Terlebih lagi, kemacetan saat ini di China bukan pertama kalinya pandemi menempatkan kunci pas dalam arus perdagangan dalam kontainer. Pada 10 Maret 2021, 48 kapal kontainer yang sarat muatan berlabuh di Teluk San Pedro menunggu untuk berlabuh di Los Angeles atau Long Beach, kompleks pelabuhan tersibuk di AS. Di sini juga, infeksi COVID-19 dan kematian di antara pekerja dermaga di California selatan telah memperburuk situasi yang sudah dipengaruhi oleh meningkatnya permintaan barang-barang kontainer dari pusat-pusat manufaktur Asia.

Ledakan belanja modal
Konsumen bukan satu-satunya yang mulai berinvestasi secara besar-besaran. Menurut The Economist, belanja modal (capex) oleh perusahaan-perusahaan di Amerika meningkat pada tingkat tahunan sebesar 15% pada Mei 2021. Perusahaan di bagian lain dunia juga meningkatkan pengeluaran mereka dan analis di Morgan Stanley memprediksi "siklus belanja modal merah-panas". Pada tahun 2020, dimensi bersejarah dari kemerosotan yang disebabkan corona dalam ekonomi global telah membuat perusahaan-perusahaan di seluruh dunia menunda investasi mereka dalam barang modal. Pemulihan ekonomi di tahun 2021 mengurangi backlog investasi ini. Investasi modal global secara keseluruhan, Morgan Stanley memperkirakan, akan "naik ke 121% dari tingkat pra-resesi pada akhir 2022". Ledakan capex juga mendorong permintaan global akan kontainer untuk mengangkut barang-barang modal ini.
Tanggapan industri
Maersk baru-baru ini mengumumkan akan membeli lebih banyak kontainer untuk mengatasi kekurangan tersebut. Buku pesanan global untuk kapal kontainer besar naik dari 9% armada yang ada pada Oktober 2020 menjadi 15% pada April 2021. Untuk mengoptimalkan penggunaan kontainer, Hapag-Lloyd telah mempercepat waktu pengisian ulang dan pengosongan kontainer sekitar seperempatnya. Mereka bahkan mulai menggunakan reefer untuk membawa barang-barang kering seperti sepatu, elektronik atau tekstil – sebagian besar diproduksi di Asia – ke tujuan reefer biasa, di mana kontainer dihidupkan lagi untuk mengangkut barang-barang berpendingin. Seperti yang dikatakan Nils Haupt, Direktur Senior Komunikasi Korporat Hapag-Lloyd, "Kami mati-matian mencari lebih banyak kapasitas."

Hari-hari yang lebih baik ke depan?
Berapa lama kekurangan akan bertahan? Banyak pakar industri memperkirakan lonjakan permintaan pasca-corona karena pengeluaran konsumen yang terpendam dan ledakan belanja modal akan berlanjut setidaknya untuk sisa tahun ini. Oleh karena itu, tidak ada let-up dalam permintaan kontainer yang diperkirakan dalam waktu dekat.

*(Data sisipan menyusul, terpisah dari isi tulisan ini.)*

(** * Block-driven synchronisation: the P2P client and the note processor

    A shallow embedding of two classes of the repository,

    - [P2PClient] (the transaction-pool synchronisation state machine), and
    - [NoteProcessor] (yarn-project/pxe/src/note_processor/note_processor.ts),

    together with the properties their specification states about them.

    Both classes are written as state-passing code in a small state and
    exception monad: a method takes the object's fields and returns either a
    value or a thrown error, together with the fields as the method left
    them (a JavaScript [throw] does not roll back earlier assignments).
    Values that an [await] obtains from a collaborator (the remote tip, the
    next batch of blocks) are arguments of the method.

    A method is first given as the call that runs from its first line to
    its last: nothing runs while it awaits, and its collaborators do what
    they are asked. Two refinements lift that. [P2P.occur] runs the
    client's calls as halves, split at the [await], so that calls overlap;
    and [P2P.Fallible] and [PXE.Fallible] give the methods whose
    collaborator (the pool, the database) can fail a call, so that a method
    can throw between two of its writes. *)

From stdpp Require Import base option list gmap.
From Stdlib Require Import ZArith Lia.

Local Open Scope Z_scope.

(** ** Thrown errors *)

(** One constructor per [throw] of the two classes, one for the
    [TypeError] JavaScript raises when a property of [undefined] is read,
    and one for the error a collaborator's call throws or rejects with. *)
Inductive Error : Type :=
  | AlreadyStopped          (* 'P2P client already stopped' *)
  | NotReady                (* 'P2P client not ready' *)
  | BatchLengthMismatch (blocks logs : nat)
                            (* 'Number of blocks and EncryptedLogs is not equal. ...' *)
  | DecryptionPayloadConflict
                            (* 'Incoming and outgoing note payloads do not match.' *)
  | DeferredRetryFailed     (* 'Deferred note could not be decoded.' *)
  | TypeError               (* property access on undefined *)
  | StorageError.           (* what a call of the pool or the database fails with *)

Inductive Result (A : Type) : Type :=
  | Ok (a : A)
  | Err (e : Error).
Arguments Ok {A} a.
Arguments Err {A} e.

(** ** The state and exception monad *)

Definition M (S A : Type) : Type := S → Result A * S.

Definition ret {S A} (a : A) : M S A := λ s, (Ok a, s).

Definition throw {S A} (e : Error) : M S A := λ s, (Err e, s).

Definition bind {S A B} (m : M S A) (k : A → M S B) : M S B :=
  λ s, match m s with
       | (Ok a, s') => k a s'
       | (Err e, s') => (Err e, s')
       end.

Definition get {S} : M S S := λ s, (Ok s, s).

Definition modify {S} (f : S → S) : M S unit := λ s, (Ok tt, f s).

Notation "'let*' x ':=' m 'in' k" := (bind m (λ x, k))
  (at level 10, x pattern, m at level 100, k at level 200, only parsing).
Notation "m '>>' k" := (bind m (λ _, k))
  (at level 61, left associativity, only parsing).

(** [for (const x of xs) body(x)] *)
Fixpoint forOf {S A} (body : A → M S unit) (xs : list A) : M S unit :=
  match xs with
  | [] => ret tt
  | x :: rest => body x >> forOf body rest
  end.

(** [for (const x of xs) acc = body(acc, x)] *)
Fixpoint foldM {S A B} (body : B → A → M S B) (xs : list A) (b : B) : M S B :=
  match xs with
  | [] => ret b
  | x :: rest => let* b' := body b x in foldM body rest b'
  end.

(** [m], with [f] applied to what it returns. *)
Definition mapM {S A B} (f : A → B) (m : M S A) : M S B :=
  let* a := m in ret (f a).

(** Whatever [m] does to the state stays within [R]. *)
Definition preserves {S A} (R : S → S → Prop) (m : M S A) : Prop :=
  ∀ s, R s (snd (m s)).

(** [m] throws nothing but errors in [E]. *)
Definition throwsOnly {S A} (E : Error → Prop) (m : M S A) : Prop :=
  ∀ s e, fst (m s) = Err e → E e.

(** [m] throws, in whatever state it is run. *)
Definition alwaysThrows {S A} (m : M S A) : Prop :=
  ∀ s, ∃ e, fst (m s) = Err e.

(** [m] does not look at what [g] changes: running it after [g] is running
    it before. *)
Definition commutes {S A} (g : S → S) (m : M S A) : Prop :=
  ∀ s, m (g s) = (fst (m s), g (snd (m s))).

(** A promise as far as these classes are concerned: settled or not. *)
Inductive Promise : Type := Pending | Resolved.

(** * The P2P client *)

Module P2P.

(** [enum P2PClientState] *)
Inductive P2PClientState : Type := IDLE | SYNCHING | RUNNING | STOPPED.

Global Instance P2PClientState_eq_dec : EqDecision P2PClientState.
Proof. solve_decision. Defined.

(** What the client imports and does not define: the block and transaction
    types, [createTxIds] of ./tx.js and the [TxPool] interface of
    ../tx_pool/index.js. *)
Class Collaborators : Type := {
  L2Block : Type;
  Tx : Type;
  TxId : Type;
  TxPool : Type;
  number : L2Block → Z;
  createTxIds : L2Block → list TxId;
  addTxs : list Tx → TxPool → TxPool;
  deleteTxs : list TxId → TxPool → TxPool;
  getAllTxs : TxPool → list Tx
}.

(** [interface P2PSyncState] *)
Record P2PSyncState : Type := {
  state : P2PClientState;
  syncedToL2Block : Z
}.

(** The [L2BlockDownloader] the client drives: what [start] was called
    with, and whether [stop] was called. *)
Record L2BlockDownloader : Type := {
  startedFrom : option Z;
  downloaderStopped : bool
}.

Section Client.
Context `{Collaborators}.

(** The messages the client passes to [this.log]. *)
Inductive LogEntry : Type :=
  | StartingSync (from latest : Z)
  | NextBlockBeyondLatest (from latest : Z)
  | StartedBlockDownloader (from : Z)
  | StoppingClient
  | DeletingTx (id : TxId)
  | SynchedToBlock (n : Z)
  | MovedToState (s : P2PClientState).

(** The fields of [class P2PClient]. [syncResolve] is [true] once the
    resolver of [syncPromise] has been stored; [runningPromise] is [None]
    until [start] has launched the block loop, pending while the loop runs. *)
Record P2PClient : Type := {
  blockDownloader : L2BlockDownloader;
  stopping : bool;
  runningPromise : option Promise;
  currentL2BlockNum : Z;
  currentState : P2PClientState;
  syncPromise : Promise;
  latestBlockNumberAtStart : Z;
  syncResolve : bool;
  txPool : TxPool;
  log : list LogEntry
}.

(** The field initialisers and the constructor. *)
Definition new (pool : TxPool) : P2PClient := {|
  blockDownloader := {| startedFrom := None; downloaderStopped := false |};
  stopping := false;
  runningPromise := None;
  currentL2BlockNum := 0;
  currentState := IDLE;
  syncPromise := Resolved;
  latestBlockNumberAtStart := -1;
  syncResolve := false;
  txPool := pool;
  log := []
|}.

(** Assignments to single fields. *)
Definition set_blockDownloader (v : L2BlockDownloader) (c : P2PClient) :=
  {| blockDownloader := v; stopping := stopping c;
     runningPromise := runningPromise c; currentL2BlockNum := currentL2BlockNum c;
     currentState := currentState c; syncPromise := syncPromise c;
     latestBlockNumberAtStart := latestBlockNumberAtStart c;
     syncResolve := syncResolve c; txPool := txPool c; log := log c |}.

Definition set_stopping (v : bool) (c : P2PClient) :=
  {| blockDownloader := blockDownloader c; stopping := v;
     runningPromise := runningPromise c; currentL2BlockNum := currentL2BlockNum c;
     currentState := currentState c; syncPromise := syncPromise c;
     latestBlockNumberAtStart := latestBlockNumberAtStart c;
     syncResolve := syncResolve c; txPool := txPool c; log := log c |}.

Namun demikian, Lars Mikael Jensen, Kepala Jaringan dan Pasar Maersk Timur-Barat, berpikir "situasinya akan membaik, kemacetan ... (menjadi) lega, pola pembelian cenderung normal ... (dan) tambahan kapal dan peti kemas yang memasuki pasar pada tahun 2021 (akan) berarti bahwa kekurangan kapal dan peti kemas saat ini bersifat sementara". Pada awal Juli, Maersk memberi isyarat bahwa kemacetan di Yantian perlahan mereda. Namun baik Lars Mikael Jensen dan Nils Haupt yakin bahwa hanya kerja sama yang lebih erat antara pelanggan, jalur pelayaran, dan pelabuhan yang akan memungkinkan industri perkapalan untuk lebih siap menghadapi situasi seperti itu di masa depan. Tetapi apakah kekurangan kontainer saat ini terbukti cukup penting untuk meyakinkan para pemangku kepentingan dalam industri yang sangat kompetitif untuk meningkatkan kerja sama mereka? Hanya waktu yang akan menjawabnya.